In the fall of 2002, our beloved border collie/sheltie mix, Lady, passed away peacefully in the kennel while we were vacationing in New Hampshire. It didn't take long before we began looking for another dog, as the emptiness in the house was hard to handle.
At that time, Joel was only 10 months old, so we needed a gentle breed. Golden Retrievers fit the bill, so we began our search. Weeks upon weeks we searched online for a dog and went to adoption days through local rescues. No dog was "it" for us. Then, on December 28th, I visited the site of a Golden rescue and saw the description for Molly (Ginger, then). It was mom and dad's anniversary, so I had to wait for them to get back from their dinner date, but as soon as mom read it, we were both certain she'd be perfect. Mom called the fosters immediately and set up a time to visit right after church the next day. Right away, we knew she was the one. The kindest, gentlest dog I'd ever met. She was so good with Joel, too, which was a necessity. We found out that after we called, they had gotten several other phone calls. They wanted to keep her, but knew they had to give her up, and they told us we couldn't have been more perfect for her.
Molly had a rough beginning. Up until her rescue, she was tied up in the backyard all the time, she was flea and tic infested, and didn't know how to play. We had to teach her how to fetch, we had to prove to her we'd feed her and she didn't have to be protective of her food, we showed her that the broom was nothing to be afraid of-- we weren't going to hit her with it. In a short amount of time, she began showing her true Golden personality, and this is what we fell in love with over the years.
She was a sweetheart from the time we got her until her death. She was a trampoline for Joel when he was still a baby, and put up with so much roughness from him, never hurting him. Even this past week, when we knew she was sick and dying, she remained sweet, only grunting if we accidentally pet her where it hurt. I've never seen a more loving or forgiving dog.
I think some people may think my sorrow and tears are too excessive, but anyone that has ever known Molly, knows I didn't just lost a dog, but a friend and companion. She was there when I first started driving, got my license, graduated high school, began college, graduated from community college, went to Mexico and Russia. She was there when I came back from two summers away at camp and when I got my first job. So many "big" things in my life happened when she was here.
Even to the end, I feel like she was staying alive just for us, because she loved us so much. But, because, in return, we loved her so much, we had to put her out of her pain. This past week has perhaps been the most painful in my life. Watching her suffer was so hard. Just over a week ago she was perfectly normal and healthy, and the next thing we know she's diagnosed with cancer and just given a few days to live. She would look like she was going to die, and then she'd look like she might get better.

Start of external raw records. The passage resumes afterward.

Lemma gather_cells (flux : list (list num)) (d : point num) (g : list num) :
  length (d_yi d) = length (d_xi d) →
  gather flux (d_yi d) (d_xi d) = inr g →
  length g = length (d_xi d) ∧
  ∀ k, (k < length (d_xi d))%nat →
       g !! k = Some (flux_at flux (cell_y d k) (cell_x d k)).
Proof.
  intros Hl E. unfold gather in E.
  rewrite broadcast_same in E by exact Hl. cbn [bind] in E.
  pose proof (map_res_length _ _ _ E) as Hg.
  rewrite length_zip, Hl, Nat.min_id in Hg. split; [exact Hg|].
  intros k Hk. apply map_res_Forall2 in E.
  destruct (lookup_lt_is_Some_2 (d_yi d) k ltac:(lia)) as [y Hy].
  destruct (lookup_lt_is_Some_2 (d_xi d) k Hk) as [x Hx].
  assert (Hz : zip (d_yi d) (d_xi d) !! k = Some (y, x)).
  { apply lookup_zip_with_Some. exists y, x. auto. }
  destruct (Forall2_lookup_l _ _ _ _ _ E Hz) as (v & Hv & Hf).
  cbn [fst snd] in Hf. rewrite Hv. unfold flux_at, cell_y, cell_x.
  rewrite Hy, Hx, Hf. reflexivity.
Qed.

Lemma map_seq_lookup {A B : Type} (f : A → B) (h : nat → B) (l : list A) :
  (∀ i a, l !! i = Some a → f a = h i) →
  map f l = map h (seq 0 (length l)).
Proof.
  intros Hf. apply list_eq. intros i.
  rewrite !list_lookup_fmap.
  destruct (l !! i) as [a|] eqn:Ei.
  - rewrite (lookup_seq_lt _ _ _ (lookup_lt_Some _ _ _ Ei)).
    cbn. f_equal. apply Hf, Ei.
  - rewrite lookup_seq_ge by (apply lookup_ge_None, Ei). reflexivity.
Qed.

Lemma list_seq_lookup {A : Type} (h : nat → A) (l : list A) :
  (∀ i a, l !! i = Some a → a = h i) → l = map h (seq 0 (length l)).
Proof.
  intros Hl. rewrite <- (map_seq_lookup id h l Hl). symmetry. apply map_id.
Qed.
Lemma split_on_plain_bar (k rest : list ascii) :
  forallb plain_char k = true ->
  split_on "|" (k ++ "|"%char :: rest) = k :: split_on "|" rest.
Proof.
  induction k as [|c k IH]; simpl; intro H; [reflexivity|].
  apply andb_true_iff in H. destruct H as [Hc Hk].
  rewrite (plain_char_not_bar c Hc), (IH Hk). reflexivity.
Qed.

Lemma split_join_plain (k : string) (ks : list string) :
  forallb plain (k :: ks) = true ->
  split_on "|" (chars (join "|" (k :: ks))) = map chars (k :: ks).
Proof.
  revert k. induction ks as [|k' ks IH]; intros k H.
  - simpl in H. rewrite andb_true_r in H. simpl. apply split_on_plain.
    exact H.
  - rewrite chars_join. cbn [forallb] in H.
    apply andb_true_iff in H. destruct H as [Hk Hks].
    rewrite split_on_plain_bar by exact Hk.
    rewrite (IH k' Hks). reflexivity.
Qed.

Lemma parse_seq_plain (k : list ascii) :
  forallb plain_char k = true -> parse_seq k = Some (map Lit k).
Proof.
  induction k as [|c k IH]; simpl; intro H; [reflexivity|].
  apply andb_true_iff in H. destruct H as [Hc Hk].
  rewrite (IH Hk). unfold plain_char in Hc.
  apply andb_true_iff in Hc. destruct Hc as [Hc _].
  apply andb_true_iff in Hc. destruct Hc as [Hm Hd].
  apply negb_true_iff in Hm. apply negb_true_iff in Hd.
  rewrite Hm, Hd. reflexivity.
Qed.

Lemma parse_alts_plain (ks : list string) :
  forallb plain ks = true ->
  parse_alts (map chars ks) = Some (map (fun k => map Lit (chars k)) ks).
Proof.
  induction ks as [|k ks IH]; simpl; intro H; [reflexivity|].
  apply andb_true_iff in H. destruct H as [Hk Hks].
  rewrite (parse_seq_plain (chars k) Hk), (IH Hks). reflexivity.
Qed.
(** * wscat: a per-session WebSocket client on top of a process-wide registry

    Shallow embedding of [src/wscat/wscat.py]: the [State] class with its
    event handlers ([on_load], [connect], [send_message],
    [update_message_buffer], [update_server_url]) and the module-level
    dictionary [_WEBSOCKETS].

    [connect] is a background task: it gives up control at every [await]
    (taking or leaving [async with self], the handshake, the next message
    of [async for]).  It is embedded as a small-step machine over a program
    counter, and a session as the interleaving of its handlers.

    The file has two parts: the definitions (the program, then the
    schedules, observations and invariants the statements are about), and
    the lemmas and theorems. *)

From stdpp Require Import gmap strings list.

Local Open Scope string_scope.
Local Open Scope list_scope.

(* ===================================================================== *)
(** ** Data model (lines 10-28) *)
(* ===================================================================== *)

(** [Literal["user", "server"]] *)
Inductive Role := user | server.

(** [class Message] *)
Record Message := mkMessage { role : Role; text : string }.

(** A [ClientConnection] of the websockets library, as far as the program
    looks at it: its [id] (rendered by [str(ws.id)]) and the uri it was
    opened on.  Whether the connection is still open is a fact of the
    network, kept apart from the handle (see [Sys]). *)
Record ClientConnection := mkConn { ws_id : string; ws_uri : string }.

(** What [async for message in ws] yields: [str] for a text frame, [bytes]
    for a binary frame. *)
Inductive Data := Str (s : string) | Bytes (b : list Byte.byte).

(** [class State(rx.State)] *)
Record State := mkState {
  server_url : string;
  message_buffer : string;
  messages : list Message;
  connected : bool;
  _websocket_id : string
}.

Definition State_default : State :=
  {| server_url := "wss://websocket-echo.com";
     message_buffer := "";
     messages := [];
     connected := false;
     _websocket_id := "" |}.

(** Attribute assignments [self.f = v]. *)
Definition set_server_url (v : string) (s : State) : State :=
  mkState v (message_buffer s) (messages s) (connected s) (_websocket_id s).
Definition set_message_buffer (v : string) (s : State) : State :=
  mkState (server_url s) v (messages s) (connected s) (_websocket_id s).
Definition set_messages (v : list Message) (s : State) : State :=
  mkState (server_url s) (message_buffer s) v (connected s) (_websocket_id s).
Definition set_connected (v : bool) (s : State) : State :=
  mkState (server_url s) (message_buffer s) (messages s) v (_websocket_id s).
Definition set_websocket_id (v : string) (s : State) : State :=
  mkState (server_url s) (message_buffer s) (messages s) (connected s) v.

(** Exceptions that can leave a handler. *)
Inductive Exn :=
  | OpenError                 (* connect(url) could not open the connection *)
  | ConnectionClosed          (* ws.send on a connection that is not open *)
  | KeyError (k : string)     (* del d[k] with k absent *)
  | ConnectionClosedError.    (* async for over a connection that was closed
                                 abnormally *)

Inductive Result (A : Type) :=
  | Ret (a : A)
  | Raise (e : Exn).
Arguments Ret {A} a.
Arguments Raise {A} e.

(** What a handler lets out of the process. *)
Inductive Effect :=
  | Delta (s : State)            (* the session state as sent to the frontend:
                                    a bare [yield], leaving [async with self],
                                    or the end of a plain event handler *)
  | ScrollTo (elem_id : string)  (* yield rx.scroll_to(elem_id) *)
  | NetConnect (uri : string)    (* connect(uri) is started *)
  | WsSend (ws : ClientConnection) (data : string)   (* ws.send(data) is called *)
  | Uncaught (e : Exn).          (* an exception leaves the handler *)

(* ===================================================================== *)
(** ** The plain event handlers *)
(* ===================================================================== *)

(** [bool(s)] of a [str] *)
Definition bool_of_str (s : string) : bool := negb (String.eqb s "").

(** line 33 *)
Definition on_load (_WEBSOCKETS : gmap string ClientConnection) (self : State) : State :=
  set_connected
    (bool_of_str (_websocket_id self)
       && bool_decide (_websocket_id self ∈ dom _WEBSOCKETS))
    self.

(** line 78 *)
Definition update_message_buffer (value : string) (self : State) : State :=
  set_message_buffer value self.

(** line 83 *)
Definition update_server_url (value : string) (self : State) : State :=
  set_server_url value self.

(* ===================================================================== *)
(** ** [send_message] (lines 59-73) *)
(* ===================================================================== *)

(** [await ws.send(data)] of the library: raises when the connection is no
    longer open.  [closed] is the set of ids of the connections that the
    network has closed. *)
Definition ws_send (closed : gset string) (ws : ClientConnection) (data : string)
  : Result unit :=
  if bool_decide (ws_id ws ∈ closed) then Raise ConnectionClosed else Ret tt.

(** The whole body runs inside one [async with self]. *)
Definition send_message (closed : gset string)
    (_WEBSOCKETS : gmap string ClientConnection) (self : State)
  : Result unit * State * list Effect :=
  let message := message_buffer self in
  let self := set_message_buffer "" self in
  let self := set_messages (messages self ++ [mkMessage user message]) self in
  let out := [Delta self; ScrollTo "messages-end"] in
  match _WEBSOCKETS !! _websocket_id self with
  | None => (Ret tt, self, out)
  | Some websocket_connection =>
      (ws_send closed websocket_connection message, self,
       out ++ [WsSend websocket_connection message])
  end.

(* ===================================================================== *)
(** ** [connect] (lines 35-57) as a resumable task *)
(* ===================================================================== *)

(** Where a [connect] task is suspended. *)
Inductive Pc :=
  | pc_reset                       (* before line 38 *)
  | pc_open                        (* before line 43 *)
  | pc_handshake (uri : string)    (* line 43, inside the handshake *)
  | pc_mark (ws : ClientConnection) (websocket_id : string)  (* before line 46 *)
  | pc_recv (ws : ClientConnection) (websocket_id : string)  (* line 49 *)
  | pc_done (websocket_id : string)                          (* after line 57 *)
  | pc_raised (e : Exn)            (* ended by an exception of line 43 or 57 *)
  | pc_recv_raised (ws : ClientConnection) (websocket_id : string).
      (* ended by the exception of line 49: line 57 was not reached *)

(** What resumes it. *)
Inductive NetIn :=
  | Tick                                    (* the lock, nothing from the network *)
  | Handshake (r : option ClientConnection) (* connect(url): a connection, or failure *)
  | Incoming (message : Data)               (* the next item of [async for] *)
  | EndOfStream                             (* [async for] is exhausted: the
                                               connection was closed normally *)
  | RecvError.                              (* [async for] raises: the connection
                                               was closed abnormally *)

Definition task_step (pc : Pc) (inp : NetIn)
    (self : State) (_WEBSOCKETS : gmap string ClientConnection)
  : option (Pc * State * gmap string ClientConnection * list Effect) :=
  match pc, inp with
  | pc_reset, Tick =>
      (* lines 38-41 *)
      let self := set_messages [] self in
      let self := set_connected false self in
      let self := set_websocket_id "" self in
      Some (pc_open, self, _WEBSOCKETS, [Delta self])
  | pc_open, Tick =>
      (* line 43: connect(self.server_url) *)
      Some (pc_handshake (server_url self), self, _WEBSOCKETS,
            [NetConnect (server_url self)])
  | pc_handshake _, Handshake None =>
      Some (pc_raised OpenError, self, _WEBSOCKETS, [Uncaught OpenError])
  | pc_handshake _, Handshake (Some ws) =>
      (* lines 44-45 *)
      let websocket_id := ws_id ws in
      Some (pc_mark ws websocket_id, self, <[websocket_id := ws]> _WEBSOCKETS, [])
  | pc_mark ws websocket_id, Tick =>
      (* lines 46-48 *)
      let self := set_connected true self in
      let self := set_websocket_id websocket_id self in
      Some (pc_recv ws websocket_id, self, _WEBSOCKETS, [Delta self])
  | pc_recv ws websocket_id, Incoming message =>
      (* lines 50-56 *)
      match message with
      | Str message =>
          let self :=
            set_messages (messages self ++ [mkMessage server message]) self in
          Some (pc_recv ws websocket_id, self, _WEBSOCKETS,
                [Delta self; ScrollTo "messages-end"])
      | Bytes _ => Some (pc_recv ws websocket_id, self, _WEBSOCKETS, [])
      end
  | pc_recv ws websocket_id, EndOfStream =>
      (* line 57 *)
      match _WEBSOCKETS !! websocket_id with
      | Some _ =>
          Some (pc_done websocket_id, self, delete websocket_id _WEBSOCKETS, [])
      | None =>
          Some (pc_raised (KeyError websocket_id), self, _WEBSOCKETS,
                [Uncaught (KeyError websocket_id)])
      end
  | pc_recv ws websocket_id, RecvError =>
      (* line 49 raises ConnectionClosedError: nothing in connect catches it,
         and line 57 is skipped *)
      Some (pc_recv_raised ws websocket_id, self, _WEBSOCKETS,
            [Uncaught ConnectionClosedError])
  | _, _ => None
  end.

(* ===================================================================== *)
(** ** One session and the process around it *)
(* ===================================================================== *)

(** The session's [State] is only touched under the session lock, so the
    blocks under [async with self] are atomic with respect to each other.
    [_WEBSOCKETS] is touched outside the lock, at lines 45 and 57; both are
    made steps of their own here.  [send_message] reads it once, at line 70,
    after two [yield]s that touch neither the registry nor the state again:
    the handler is one step, taken at the moment of that read. *)

Record Sys := mkSys {
  self : State;                              (* the session's State *)
  WEBSOCKETS : gmap string ClientConnection; (* the module's _WEBSOCKETS *)
  closed : gset string;                      (* connections the network closed *)
  tasks : list Pc                            (* the session's connect tasks *)
}.

Definition Sys_init : Sys := mkSys State_default ∅ ∅ [].

Inductive Event :=
  | EvOnLoad
  | EvUpdateMessageBuffer (value : string)
  | EvUpdateServerUrl (value : string)
  | EvSendMessage
  | EvConnect                        (* the form is submitted: a task is started *)
  | EvTask (i : nat) (inp : NetIn)   (* task i is resumed *)
  | EvNetClose (id : string).        (* the network closes connection id *)

Definition uncaught {A} (r : Result A) : list Effect :=
  match r with
  | Ret _ => []
  | Raise e => [Uncaught e]
  end.

Definition step (sys : Sys) (ev : Event) : option (Sys * list Effect) :=
  match ev with
  | EvOnLoad =>
      let s := on_load (WEBSOCKETS sys) (self sys) in
      Some (mkSys s (WEBSOCKETS sys) (closed sys) (tasks sys), [Delta s])
  | EvUpdateMessageBuffer value =>
      let s := update_message_buffer value (self sys) in
      Some (mkSys s (WEBSOCKETS sys) (closed sys) (tasks sys), [Delta s])
  | EvUpdateServerUrl value =>
      let s := update_server_url value (self sys) in
      Some (mkSys s (WEBSOCKETS sys) (closed sys) (tasks sys), [Delta s])
  | EvSendMessage =>
      let '(r, s, out) := send_message (closed sys) (WEBSOCKETS sys) (self sys) in
      Some (mkSys s (WEBSOCKETS sys) (closed sys) (tasks sys), out ++ uncaught r)
  | EvConnect =>
      Some (mkSys (self sys) (WEBSOCKETS sys) (closed sys) (tasks sys ++ [pc_reset]),
            [])
  | EvTask i inp =>
      match tasks sys !! i with
      | None => None
      | Some pc =>
          match task_step pc inp (self sys) (WEBSOCKETS sys) with
          | None => None
          | Some (pc', s, reg, out) =>
              Some (mkSys s reg (closed sys) (<[i := pc']> (tasks sys)), out)
          end
      end
  | EvNetClose id =>
      Some (mkSys (self sys) (WEBSOCKETS sys) ({[id]} ∪ closed sys) (tasks sys), [])
  end.

(** A schedule: [None] when some event is not enabled where it stands. *)
Fixpoint run (sys : Sys) (evs : list Event) : option (Sys * list Effect) :=
  match evs with
  | [] => Some (sys, [])
  | ev :: evs =>
      match step sys ev with
      | None => None
      | Some (sys', out) =>
          match run sys' evs with
          | None => None
          | Some (sys'', out') => Some (sys'', out ++ out')
          end
      end
  end.
(** * PDF-Extract-Kit request front end ([handler.py]): a shallow embedding

    The file models the two delivery surfaces of [handler.py] -- the HTTP
    endpoint [process_pdf] and the serverless [handler] -- over an explicit
    file system, with the network, the document pipeline and the model
    initialiser as oracles.  Python library calls the source relies on
    ([os.path.splitext], [os.path.join], [os.path.basename], slicing,
    [base64.b64encode], [base64.b64decode]) are embedded from their
    reference implementations. *)

From stdpp Require Import base gmap sets list strings pretty.
From Stdlib Require Import ZArith Lia Ascii String.

Open Scope string_scope.
Open Scope Z_scope.

(** ** Python strings *)

Module Py.

(** [len(s)] *)
Definition len (s : string) : Z := Z.of_nat (String.length s).

Fixpoint take (n : nat) (s : string) : string :=
  match n, s with
  | S n', String c s' => String c (take n' s')
  | _, _ => ""
  end.

Fixpoint drop (n : nat) (s : string) : string :=
  match n, s with
  | S n', String _ s' => drop n' s'
  | _, _ => s
  end.

(** Normalisation of a slice bound: a negative bound counts from the end,
    and the result is clamped to [0 .. len s]. *)
Definition bound (s : string) (i : Z) : nat :=
  Z.to_nat (Z.min (len s) (Z.max 0 (if i <? 0 then i + len s else i))).

(** [s[:i]], [s[i:]] and [s[i:j]] *)
Definition slice_to (s : string) (i : Z) : string := take (bound s i) s.
Definition slice_from (s : string) (i : Z) : string := drop (bound s i) s.
Definition slice (s : string) (i j : Z) : string :=
  take (bound s j - bound s i) (drop (bound s i) s).

(** [s.startswith(t)] *)
Fixpoint startswith (s t : string) : bool :=
  match t, s with
  | "", _ => true
  | String b t', String a s' => if Ascii.eqb a b then startswith s' t' else false
  | String _ _, "" => false
  end.

(** [s.endswith(t)] *)
Definition endswith (s t : string) : bool :=
  (String.length t <=? String.length s)%nat
  && String.eqb (drop (String.length s - String.length t) s) t.

(** [t in s] *)
Fixpoint contains (t s : string) : bool :=
  startswith s t
  || match s with
     | "" => false
     | String _ s' => contains t s'
     end.

(** [s.rfind(c)] for a one-character needle: the highest index holding
    [c], or [-1]. *)
Fixpoint rfind_from (c : ascii) (s : string) (i last : Z) : Z :=
  match s with
  | "" => last
  | String a s' => rfind_from c s' (i + 1) (if Ascii.eqb a c then i else last)
  end.

Definition rfind (c : ascii) (s : string) : Z := rfind_from c s 0 (-1).

(** [s.lower()] on the ASCII letters; header values reach the code as
    Latin-1 text, where the remaining letters never fold onto ASCII. *)
Definition lower_char (c : ascii) : ascii :=
  let n := nat_of_ascii c in
  if ((65 <=? n) && (n <=? 90))%nat then ascii_of_nat (n + 32) else c.

Fixpoint lower (s : string) : string :=
  match s with
  | "" => ""
  | String c s' => String (lower_char c) (lower s')
  end.

(** [c in s] for a single character. *)
Fixpoint has_char (c : ascii) (s : string) : bool :=
  match s with
  | "" => false
  | String a s' => Ascii.eqb a c || has_char c s'
  end.

(** Truth value of a string: [if s:] *)
Definition truthy (s : string) : bool :=
  match s with "" => false | _ => true end.

End Py.

(** ** [os.path] (posixpath) *)

Module OsPath.

Definition sep : ascii := "/"%char.
Definition extsep : ascii := "."%char.

(** The [while filenameIndex < dotIndex] loop of [genericpath._splitext]:
    the first character of the last component that is not a dot makes
    the split at [dotIndex] valid. *)
Fixpoint splitext_scan (fuel : nat) (p : string) (filenameIndex dotIndex : Z)
  : option (string * string) :=
  match fuel with
  | O => None
  | S fuel' =>
      if filenameIndex <? dotIndex then
        if negb (String.eqb (Py.slice p filenameIndex (filenameIndex + 1))
                            (String extsep ""))
        then Some (Py.slice_to p dotIndex, Py.slice_from p dotIndex)
        else splitext_scan fuel' p (filenameIndex + 1) dotIndex
      else None
  end.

I am thankful we were able to spoil her during her final days. She got eggs, hot dogs, and chicken (some of her favorite foods), she got to roam the park, she got a long car ride, she had friends visit her, and it snowed on her last day. I can't help but know that that was not only God's blessing to us, but to her. While it wasn't the ideal way to start the new year, I'm glad we had one last Christmas with her healthy. I'm glad she didn't pass while my mom was on vacation. And I'm glad my brothers and I are on break from school so that we could maximize our time with her during her final days.
My dad is not an animal person, and would never let on that he loved Molly. However, last night, he even shed a few tears. If that's not evidence enough of the kind of dog she is, I don't what is. He never cries over dying animals!
The past week has been hard, but I imagine the coming days without her presence will be even harder. Her absence in my room at night while I sleep, no one by the door to greet me when I get home, no cute face looking out the window when I come downstairs in the morning, no clicking of nails on the floor to greet visitors at the door, no bark when a squirrel runs by the back door, no one to eat dropped food while cooking, no lapping of water from her bowl when I let her in from outside, all remind me of the painful emptiness. They remind me she's gone.
I am so thankful for the 8 years we had with Molly. I don't think we'll ever find as good of a dog as she.
Miss you, baby girl! You're always loved and never forgotten.